Perhaps one of the best Japanese games at a typical Japanese sports festival, the pan kui taisou, or “bread-eating/snatching race,” has a place in your quarantine repertoire for sure. As we all turn to the kitchen pantry for answers and/or company in this genuinely troubling time, we might as well make a game out of our bread consumption.
Japanese kids play this game by stringing up buns, usually anpan (red bean-filled buns), running from a start line, snatching the bread with only their mouths, and racing it to the finish line. If hard-pressed for red bean paste, you can also use bread filled with jam, cream, or simply any carb slice you’ve got lying around.
Kendama is a cup-and-ball (or “sword-and-ball”) game in Japan, consisting of a wooden handle with two cups on the end and a string connected to a wooden ball. The objective of the game is to swing the ball into one of the cups, one typically larger than the other. Or, if you fancy yourself a master, land it on the spike between the two cups. Hurt yourself, your pride, and those you love physically, by trying to fling that blasted ball into the cup—it’s harder than it looks!
Daruma otoshi, or “the falling Buddha,” is an easy game to DIY if you don’t have a set already. Much like a traditional Japanese version of Jenga, you stack a painted daruma head on top of several small wooden pieces and whack out the bottom piece with a wooden mallet. The objective is to deliver the daruma to the bottom of the stack without causing disaster by toppling the whole tower.
If, for some reason you can’t find your falling Buddha set anywhere, just use any small objects you’ve got and hit them with a pen or chopstick! Your family will think you’re a genius.
Shiritori is a traditional Japanese word game where you say a word, and the next person says a word that starts with the last syllable of the previous word. For example, sushi → shiki → kisetsu → tsunami, and so on. It’s a great way to learn Japanese vocabulary, especially if you can play with someone better than you. But it’s also definitely possible to play online, on mobile apps, and even alone in your own head, just to test your own knowledge.
If you’re looking for mindless things to do at home, during remote work breaks, or on the toilet, Animal Crossing: Pocket Camp is a great free option to get your Tom Nook kicks. In this mobile game, you peacefully catch bugs and fish, interact with villagers, and decorate your campsite in a world where nothing's wrong.

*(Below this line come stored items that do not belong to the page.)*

(* ===== verification/PreviewProduction.v ===== *)
(** * The attachment service in production

    [Service] of [PreviewService] over the SQL repository of [PreviewSql], with
    the outbox as its publisher and the calls of the edge: acknowledgements and
    pulls.  Every call is a sequence of the steps of [PreviewSqlSafety], with
    anything that other calls do between its own transactions, so the invariant
    of the tables holds in every run. *)
From S2P Require Import Prelude GoText GoHash GoUrl GoJson GoNet Errors ServerSession PreviewContract PreviewManager.
From S2P Require Import PreviewManagerSafety PreviewWorld PreviewService PreviewSql PreviewSqlSafety.

(** ** The methods of the repository *)
Section Repository.
Import Attachment.
Context (timestamptz : time -> time) (text_compare : string -> string -> comparison).

Definition repo_moves (s s' : SQLRepository) : Prop :=
  sql_readings s' = sql_readings s /\ rtc next (sql_db s) (sql_db s').
Definition repo_ok (s : SQLRepository) : Prop := (forall n, between_ok (sql_readings s n)) /\ inv (sql_db s).

#[export] Instance repo_moves_preorder : PreOrder repo_moves.
Proof.
  split; [by intros s|]. intros s1 s2 s3 [E1 H1] [E2 H2]. split; [congruence|by transitivity (sql_db s2)].
Qed.
Lemma moves_ok s s' : repo_moves s s' -> repo_ok s -> repo_ok s'.
Proof. intros [E H] [Hr I]. split; [by rewrite E|by eapply nexts_inv]. Qed.

(** A method takes steps, and its answer satisfies [Q]. *)
Definition method {A} (P : Database -> Prop) (f : SQLRepository -> PRes A * SQLRepository)
    (Q : A -> Database -> Prop) : Prop :=
  forall s, repo_ok s -> P (sql_db s) ->
  repo_moves s (snd (f s)) /\ forall a, fst (f s) = Ok a -> Q a (sql_db (snd (f s))).

Lemma with_reading_method {A} P (g : Reading -> Database -> PRes A * Database) Q :
  (forall t d, between_ok t -> inv d -> P d ->
     rtc next d (snd (g t d)) /\ forall a, fst (g t d) = Ok a -> Q a (snd (g t d))) ->
  method P (with_reading g) Q.
Proof.
  intros H s [Hr I] Ps. destruct (H (sql_readings s (sql_calls s)) (sql_db s) (Hr _) I Ps) as [H1 H2].
  unfold with_reading. destruct (g _ _) as [r d]. by split; [split|].
Qed.

Lemma no_steps {A} (e : PreviewError) (Q : A -> Database -> Prop) d :
  rtc next d (snd (Err e : PRes A, d)) /\ forall a, fst (Err e : PRes A, d) = Ok a -> Q a (snd (Err e : PRes A, d)).
Proof. by split; [apply rtc_refl|]. Qed.
Hint Resolve no_steps : core.

Lemma always_stable : stable (fun _ => True).
Proof. by intros d d' _ _. Qed.
Hint Resolve always_stable : core.

Lemma tx_steps_from {A} P (m : T A) t d : between_ok t -> inv d -> stable P -> P d -> commits P m (fun _ _ => True) ->
  rtc next d (snd (in_tx t m d)) /\ forall a, fst (in_tx t m d) = Ok a -> True.
Proof. intros Hb I HP Pd Hm. by apply (in_tx_commits P m (fun _ _ => True)). Qed.
Lemma tx_steps {A} (m : T A) t d : between_ok t -> inv d -> commits (fun _ => True) m (fun _ _ => True) ->
  rtc next d (snd (in_tx t m d)) /\ forall a, fst (in_tx t m d) = Ok a -> True.
Proof. intros Hb I. by apply tx_steps_from. Qed.

(** The row that an answer was read from. *)
Definition read_of (k : row_key) (a : Attachment) (d : Database) : Prop :=
  exists row, attachments d !! k = Some row /\ Binding a = Binding row
    /\ AttachmentGeneration a = AttachmentGeneration row /\ State a = State row
    /\ EdgeReady a = EdgeReady row /\ OriginReady a = OriginReady row /\ ExpiresAt a = ExpiresAt row.
Lemma read_seen k a d : inv d -> read_of k a d -> seen a d.
Proof.
  intros I (row & Hr & Hb & Hg & _). destruct k as [acc op]. by eapply scanned_seen.
Qed.
Record EdgeIdentity := mkEdge { NodeID : string; ProcessEpoch : string }.
Definition EdgeIdentity_Validate (e : EdgeIdentity) : option AccessError :=
  if negb (validID (NodeID e)) || negb (ok (PreviewContract.ValidateOpaqueEpoch (ProcessEpoch e)))
  then Some ErrInvalid else None.

(** ** Requests *)
Module Request.
Record Request := mk {
  AccountID : string;
  ResourceKind : string;
  ResourceID : string;
  RouteID : string;
  Audience : string;
  DeviceID : string;
  SessionID : string;
  InstallationGeneration : Z;
  ExpiresAt : time;
  ExpiresZone : Z; (* the offset of the location of ExpiresAt, in seconds *)
  Nonce : string;
  OperationID : string;
  ConnectorID : string;
  CarrierSessionID : string;
  RouteGeneration : Z;
  ProcessGeneration : Z;
  ConfigGeneration : Z;
  SessionGeneration : Z;
  AssignmentGeneration : Z;
  EdgeNodeID : string;
  EdgeProcessEpoch : string;
  Protocol : string;
  Method : string;
  Host : string;
  Path : string;
  IdempotencyKey : string;
  RequestID : string;
  CorrelationID : string;
}.
#[export] Instance eq_dec : EqDecision Request.
Proof. solve_decision. Defined.
#[export] Instance settable : Settable Request := fun r =>
  mk (AccountID r) (ResourceKind r) (ResourceID r) (RouteID r) (Audience r) (DeviceID r) (SessionID r)
    (InstallationGeneration r) (ExpiresAt r) (ExpiresZone r) (Nonce r) (OperationID r) (ConnectorID r) (CarrierSessionID r)
    (RouteGeneration r) (ProcessGeneration r) (ConfigGeneration r) (SessionGeneration r)
    (AssignmentGeneration r) (EdgeNodeID r) (EdgeProcessEpoch r) (Protocol r) (Method r) (Host r) (Path r)
    (IdempotencyKey r) (RequestID r) (CorrelationID r).
Definition zero : Request :=
  mk "" "" "" "" "" "" "" 0 0 0 "" "" "" "" 0 0 0 0 0 "" "" "" "" "" "" "" "" "".
End Request.
Export (hints) Request.
Abbreviation Request := Request.Request.

Definition audienceFor (resourceKind protocol : string) : string :=
  if (resourceKind == ResourcePreview) && (protocol == ProtocolHTTP) then AudiencePreviewHTTP
  else if (resourceKind == ResourceTunnel) && (protocol == ProtocolHTTP) then AudienceTunnelHTTP
  else if (resourceKind == ResourceTunnel) && (protocol == ProtocolTCP) then AudienceTunnelTCP
  else "".

Section RequestMethods.
Import Request.

Definition request_ids (r : Request) : list string :=
  [AccountID r; ResourceID r; RouteID r; Audience r; DeviceID r; SessionID r; CarrierSessionID r; IdempotencyKey r;
   RequestID r; CorrelationID r; EdgeNodeID r; EdgeProcessEpoch r].

(** The fields of an HTTP request, which a TCP request leaves empty. *)
Definition http_fields_invalid (r : Request) : bool :=
  if Protocol r == ProtocolHTTP then
    (slen (Method r) =? 0) || (32 <? slen (Method r)) || hasControl (Method r)
    || ContainsAny (Method r) (String " " (String (byte_of 9) ""))
    || (slen (Host r) =? 0) || (MaximumHostBytes <? slen (Host r)) || hasControl (Host r)
    || (slen (Path r) =? 0) || (MaximumPathBytes <? slen (Path r)) || negb (HasPrefix (Path r) "/")
    || hasControl (Path r)
  else (Method r != "") || (Host r != "") || (Path r != "").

Those of us who are still desperately entering lotteries to win the privilege of buying the special edition Animal Crossing Switch (I’m looking at you, me) will be relying on this mobile game more than ever in the coming weeks. I highly recommend switching your in-game language to Japanese, as it gives you vital reading practice that's easy enough for beginner and intermediate Japanese learners.
It’s not news that Animal Crossing: New Horizons is what's getting many of our minds off international pandemic right now. In this zen-like game for the Switch, you're taken to a deserted island where you start a life from scratch, crafting items, adding new villagers to your island, and virtually projecting yourself into the middle of the ocean. Truly the ideal method of social distancing.
There's never been a more justifiable time to play video games all day. Among Japanese games, there are many amazing rhythm games to get obsessed with, but a strong contender is Taiko no Tatsujin. In this game, you play a virtual version of the traditional Japanese taiko drum to tunes both classic and modern. Dig out your old DS copy, get it for the Switch, or download the app to pound out the frustration.
Keep all the standard tips in mind: wash your hands for at least 20 seconds, stay inside, and try not to lose it. We who can self-isolate owe it to those on the front lines to do all we can; or rather, not do all we can to help flatten the curve. In the meantime, #stayathome and try your best to have fun while you're at it.